[Stored data entries]
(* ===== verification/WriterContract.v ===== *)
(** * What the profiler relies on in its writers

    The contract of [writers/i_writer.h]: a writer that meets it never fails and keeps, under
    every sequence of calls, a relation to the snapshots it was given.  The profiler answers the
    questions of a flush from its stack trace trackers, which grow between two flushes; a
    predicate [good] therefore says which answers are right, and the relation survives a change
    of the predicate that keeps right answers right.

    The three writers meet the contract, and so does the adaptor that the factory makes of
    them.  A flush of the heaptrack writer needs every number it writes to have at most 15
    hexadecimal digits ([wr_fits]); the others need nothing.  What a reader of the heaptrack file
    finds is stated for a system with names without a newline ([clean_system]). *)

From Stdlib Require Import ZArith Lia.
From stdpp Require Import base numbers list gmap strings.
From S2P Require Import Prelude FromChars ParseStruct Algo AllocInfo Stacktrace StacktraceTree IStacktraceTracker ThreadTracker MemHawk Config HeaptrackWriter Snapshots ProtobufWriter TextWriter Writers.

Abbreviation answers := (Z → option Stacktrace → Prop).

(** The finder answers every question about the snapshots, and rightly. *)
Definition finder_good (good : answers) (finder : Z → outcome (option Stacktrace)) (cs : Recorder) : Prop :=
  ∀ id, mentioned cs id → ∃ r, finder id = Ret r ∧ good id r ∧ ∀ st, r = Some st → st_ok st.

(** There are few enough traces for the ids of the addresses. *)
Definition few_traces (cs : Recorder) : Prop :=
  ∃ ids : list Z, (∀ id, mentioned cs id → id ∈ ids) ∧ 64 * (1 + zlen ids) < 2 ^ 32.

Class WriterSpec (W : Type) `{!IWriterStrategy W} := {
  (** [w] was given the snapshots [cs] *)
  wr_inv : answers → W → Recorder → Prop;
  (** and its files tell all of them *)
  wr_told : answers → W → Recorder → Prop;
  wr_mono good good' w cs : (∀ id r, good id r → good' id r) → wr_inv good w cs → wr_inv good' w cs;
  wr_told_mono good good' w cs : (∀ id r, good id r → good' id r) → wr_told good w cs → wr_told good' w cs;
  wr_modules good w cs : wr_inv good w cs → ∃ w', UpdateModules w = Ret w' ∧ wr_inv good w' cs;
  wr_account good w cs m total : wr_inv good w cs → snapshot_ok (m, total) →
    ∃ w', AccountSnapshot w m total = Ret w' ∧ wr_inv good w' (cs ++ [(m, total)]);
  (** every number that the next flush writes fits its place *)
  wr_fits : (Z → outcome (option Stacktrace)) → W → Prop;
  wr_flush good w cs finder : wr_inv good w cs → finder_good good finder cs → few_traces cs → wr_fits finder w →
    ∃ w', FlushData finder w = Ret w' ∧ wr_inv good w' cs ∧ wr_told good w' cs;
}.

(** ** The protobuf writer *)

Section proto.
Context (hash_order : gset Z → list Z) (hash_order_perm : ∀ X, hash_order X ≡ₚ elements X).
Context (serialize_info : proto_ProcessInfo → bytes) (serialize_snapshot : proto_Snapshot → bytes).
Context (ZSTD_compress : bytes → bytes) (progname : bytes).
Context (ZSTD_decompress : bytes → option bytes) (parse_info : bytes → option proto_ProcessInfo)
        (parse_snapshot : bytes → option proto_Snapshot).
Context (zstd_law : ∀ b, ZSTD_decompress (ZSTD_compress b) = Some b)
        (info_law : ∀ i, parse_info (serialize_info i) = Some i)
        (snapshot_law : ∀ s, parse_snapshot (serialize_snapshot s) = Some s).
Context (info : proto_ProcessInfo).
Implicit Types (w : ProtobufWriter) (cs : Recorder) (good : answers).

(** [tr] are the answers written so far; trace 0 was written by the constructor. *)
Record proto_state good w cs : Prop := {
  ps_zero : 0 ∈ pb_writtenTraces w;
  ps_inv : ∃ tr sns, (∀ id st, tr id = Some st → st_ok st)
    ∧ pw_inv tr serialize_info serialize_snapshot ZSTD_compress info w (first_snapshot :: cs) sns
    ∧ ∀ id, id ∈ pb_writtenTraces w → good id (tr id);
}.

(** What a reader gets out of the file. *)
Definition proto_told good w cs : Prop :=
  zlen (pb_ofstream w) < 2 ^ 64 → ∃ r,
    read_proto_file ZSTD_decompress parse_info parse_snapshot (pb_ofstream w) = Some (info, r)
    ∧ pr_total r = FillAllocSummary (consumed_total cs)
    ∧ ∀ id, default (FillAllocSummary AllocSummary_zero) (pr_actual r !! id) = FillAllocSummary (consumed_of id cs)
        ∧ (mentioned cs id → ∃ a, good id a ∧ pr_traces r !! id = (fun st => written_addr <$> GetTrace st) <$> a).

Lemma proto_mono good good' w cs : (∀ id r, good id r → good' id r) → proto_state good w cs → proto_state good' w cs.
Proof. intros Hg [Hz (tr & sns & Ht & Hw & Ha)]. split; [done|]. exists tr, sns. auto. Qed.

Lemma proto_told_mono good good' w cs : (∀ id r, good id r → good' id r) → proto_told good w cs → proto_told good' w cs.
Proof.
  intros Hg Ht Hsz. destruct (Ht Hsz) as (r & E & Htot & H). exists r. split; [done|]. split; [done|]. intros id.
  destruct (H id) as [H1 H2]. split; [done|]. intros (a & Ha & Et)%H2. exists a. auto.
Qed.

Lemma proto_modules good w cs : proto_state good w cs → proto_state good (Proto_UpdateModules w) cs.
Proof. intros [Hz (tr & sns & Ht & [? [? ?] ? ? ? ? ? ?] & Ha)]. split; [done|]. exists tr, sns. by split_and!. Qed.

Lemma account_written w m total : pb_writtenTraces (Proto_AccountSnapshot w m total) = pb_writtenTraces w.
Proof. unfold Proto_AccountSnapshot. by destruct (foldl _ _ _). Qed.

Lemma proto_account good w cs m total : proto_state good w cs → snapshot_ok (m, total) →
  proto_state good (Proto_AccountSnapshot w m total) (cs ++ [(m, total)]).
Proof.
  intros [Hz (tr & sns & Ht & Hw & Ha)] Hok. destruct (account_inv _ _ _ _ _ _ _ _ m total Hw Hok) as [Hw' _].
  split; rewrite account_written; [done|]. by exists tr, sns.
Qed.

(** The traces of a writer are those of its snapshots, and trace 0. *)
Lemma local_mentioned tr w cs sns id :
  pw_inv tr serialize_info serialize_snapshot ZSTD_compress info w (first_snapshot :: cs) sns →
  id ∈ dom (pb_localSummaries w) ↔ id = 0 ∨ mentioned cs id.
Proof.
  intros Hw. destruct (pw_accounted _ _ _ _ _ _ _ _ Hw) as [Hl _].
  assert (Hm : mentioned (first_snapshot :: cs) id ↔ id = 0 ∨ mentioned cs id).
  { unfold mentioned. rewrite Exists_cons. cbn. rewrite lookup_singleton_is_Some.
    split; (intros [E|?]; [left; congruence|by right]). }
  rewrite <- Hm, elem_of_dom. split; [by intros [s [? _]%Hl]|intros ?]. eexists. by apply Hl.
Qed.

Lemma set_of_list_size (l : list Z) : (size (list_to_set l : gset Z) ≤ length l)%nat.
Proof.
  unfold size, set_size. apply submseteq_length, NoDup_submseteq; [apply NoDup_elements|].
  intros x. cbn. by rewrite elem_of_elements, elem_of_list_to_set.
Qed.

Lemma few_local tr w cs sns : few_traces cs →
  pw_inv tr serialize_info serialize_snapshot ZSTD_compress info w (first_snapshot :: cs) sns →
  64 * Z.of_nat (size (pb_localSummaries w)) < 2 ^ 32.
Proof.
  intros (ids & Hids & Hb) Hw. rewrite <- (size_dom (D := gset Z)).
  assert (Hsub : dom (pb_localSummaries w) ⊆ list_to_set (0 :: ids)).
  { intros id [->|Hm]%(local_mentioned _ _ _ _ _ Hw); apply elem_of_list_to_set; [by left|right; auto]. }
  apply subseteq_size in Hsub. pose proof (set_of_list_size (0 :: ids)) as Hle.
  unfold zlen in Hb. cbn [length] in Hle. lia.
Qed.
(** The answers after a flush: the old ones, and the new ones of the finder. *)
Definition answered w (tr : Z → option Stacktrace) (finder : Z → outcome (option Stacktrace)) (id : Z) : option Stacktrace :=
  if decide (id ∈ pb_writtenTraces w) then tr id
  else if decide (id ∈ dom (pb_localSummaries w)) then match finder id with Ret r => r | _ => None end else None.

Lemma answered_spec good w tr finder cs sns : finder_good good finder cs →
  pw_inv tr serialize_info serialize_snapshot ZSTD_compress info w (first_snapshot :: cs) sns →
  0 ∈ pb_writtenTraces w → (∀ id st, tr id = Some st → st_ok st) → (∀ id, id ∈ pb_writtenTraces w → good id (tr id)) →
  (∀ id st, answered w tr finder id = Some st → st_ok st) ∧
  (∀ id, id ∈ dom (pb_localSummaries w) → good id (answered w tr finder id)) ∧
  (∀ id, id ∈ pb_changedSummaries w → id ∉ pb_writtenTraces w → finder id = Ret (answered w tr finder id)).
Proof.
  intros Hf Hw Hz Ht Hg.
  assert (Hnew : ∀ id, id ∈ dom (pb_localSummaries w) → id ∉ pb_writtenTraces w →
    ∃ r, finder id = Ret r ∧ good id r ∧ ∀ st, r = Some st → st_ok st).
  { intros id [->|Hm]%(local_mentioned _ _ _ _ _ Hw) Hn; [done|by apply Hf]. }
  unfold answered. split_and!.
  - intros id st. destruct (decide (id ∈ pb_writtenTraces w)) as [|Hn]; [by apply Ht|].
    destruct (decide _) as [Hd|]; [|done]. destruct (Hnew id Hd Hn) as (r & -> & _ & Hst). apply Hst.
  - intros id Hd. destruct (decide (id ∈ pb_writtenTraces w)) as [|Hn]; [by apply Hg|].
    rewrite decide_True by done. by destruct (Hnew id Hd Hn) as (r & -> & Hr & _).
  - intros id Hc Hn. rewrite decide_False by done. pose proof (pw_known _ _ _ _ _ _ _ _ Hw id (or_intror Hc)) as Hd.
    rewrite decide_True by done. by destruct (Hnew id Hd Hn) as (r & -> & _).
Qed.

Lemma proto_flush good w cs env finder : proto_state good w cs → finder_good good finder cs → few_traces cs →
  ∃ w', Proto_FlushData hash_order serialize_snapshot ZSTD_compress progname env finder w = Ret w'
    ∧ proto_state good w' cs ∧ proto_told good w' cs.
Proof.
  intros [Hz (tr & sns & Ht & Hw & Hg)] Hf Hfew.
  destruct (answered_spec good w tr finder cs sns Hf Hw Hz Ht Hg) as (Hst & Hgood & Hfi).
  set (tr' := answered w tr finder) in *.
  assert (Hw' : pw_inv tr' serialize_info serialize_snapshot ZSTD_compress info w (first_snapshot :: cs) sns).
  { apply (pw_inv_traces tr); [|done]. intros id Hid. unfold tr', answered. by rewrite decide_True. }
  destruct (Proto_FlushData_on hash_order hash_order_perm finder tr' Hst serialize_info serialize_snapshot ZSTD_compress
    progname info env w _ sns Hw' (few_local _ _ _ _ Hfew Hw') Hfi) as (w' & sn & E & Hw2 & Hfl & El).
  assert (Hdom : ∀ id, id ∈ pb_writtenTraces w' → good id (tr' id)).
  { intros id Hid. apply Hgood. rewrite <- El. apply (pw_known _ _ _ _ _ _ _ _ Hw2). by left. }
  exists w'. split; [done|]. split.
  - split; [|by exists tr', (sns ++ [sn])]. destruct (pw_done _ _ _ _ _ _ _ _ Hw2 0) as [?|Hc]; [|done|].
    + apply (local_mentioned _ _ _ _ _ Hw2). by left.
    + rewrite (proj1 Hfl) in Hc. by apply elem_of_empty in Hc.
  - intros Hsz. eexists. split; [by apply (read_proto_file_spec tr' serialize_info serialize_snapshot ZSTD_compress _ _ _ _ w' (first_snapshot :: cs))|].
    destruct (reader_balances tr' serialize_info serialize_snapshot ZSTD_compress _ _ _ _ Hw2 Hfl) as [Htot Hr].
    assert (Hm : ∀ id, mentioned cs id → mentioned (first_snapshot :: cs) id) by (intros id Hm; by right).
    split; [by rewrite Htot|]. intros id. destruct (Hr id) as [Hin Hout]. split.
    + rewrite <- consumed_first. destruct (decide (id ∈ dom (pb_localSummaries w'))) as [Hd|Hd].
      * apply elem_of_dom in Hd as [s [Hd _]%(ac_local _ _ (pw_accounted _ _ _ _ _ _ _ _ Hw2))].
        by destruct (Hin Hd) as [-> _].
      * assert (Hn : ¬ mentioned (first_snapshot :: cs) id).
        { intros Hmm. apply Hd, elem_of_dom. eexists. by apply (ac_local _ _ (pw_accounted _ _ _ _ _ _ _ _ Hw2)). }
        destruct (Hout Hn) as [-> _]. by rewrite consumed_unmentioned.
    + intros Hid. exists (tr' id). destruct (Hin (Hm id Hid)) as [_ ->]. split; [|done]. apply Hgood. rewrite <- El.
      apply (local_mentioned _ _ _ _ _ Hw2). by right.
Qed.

• Problem
Copy exactly the stretch of data above from the line with "elem_of_empty in Hc." through the line with "by destruct (Hin Hd) as [-> _].", and omit all other lines.

• The answer
    + rewrite (proj1 Hfl) in Hc. by apply elem_of_empty in Hc.
  - intros Hsz. eexists. split; [by apply (read_proto_file_spec tr' serialize_info serialize_snapshot ZSTD_compress _ _ _ _ w' (first_snapshot :: cs))|].
    destruct (reader_balances tr' serialize_info serialize_snapshot ZSTD_compress _ _ _ _ Hw2 Hfl) as [Htot Hr].
    assert (Hm : ∀ id, mentioned cs id → mentioned (first_snapshot :: cs) id) by (intros id Hm; by right).
    split; [by rewrite Htot|]. intros id. destruct (Hr id) as [Hin Hout]. split.
    + rewrite <- consumed_first. destruct (decide (id ∈ dom (pb_localSummaries w'))) as [Hd|Hd].
      * apply elem_of_dom in Hd as [s [Hd _]%(ac_local _ _ (pw_accounted _ _ _ _ _ _ _ _ Hw2))].
        by destruct (Hin Hd) as [-> _].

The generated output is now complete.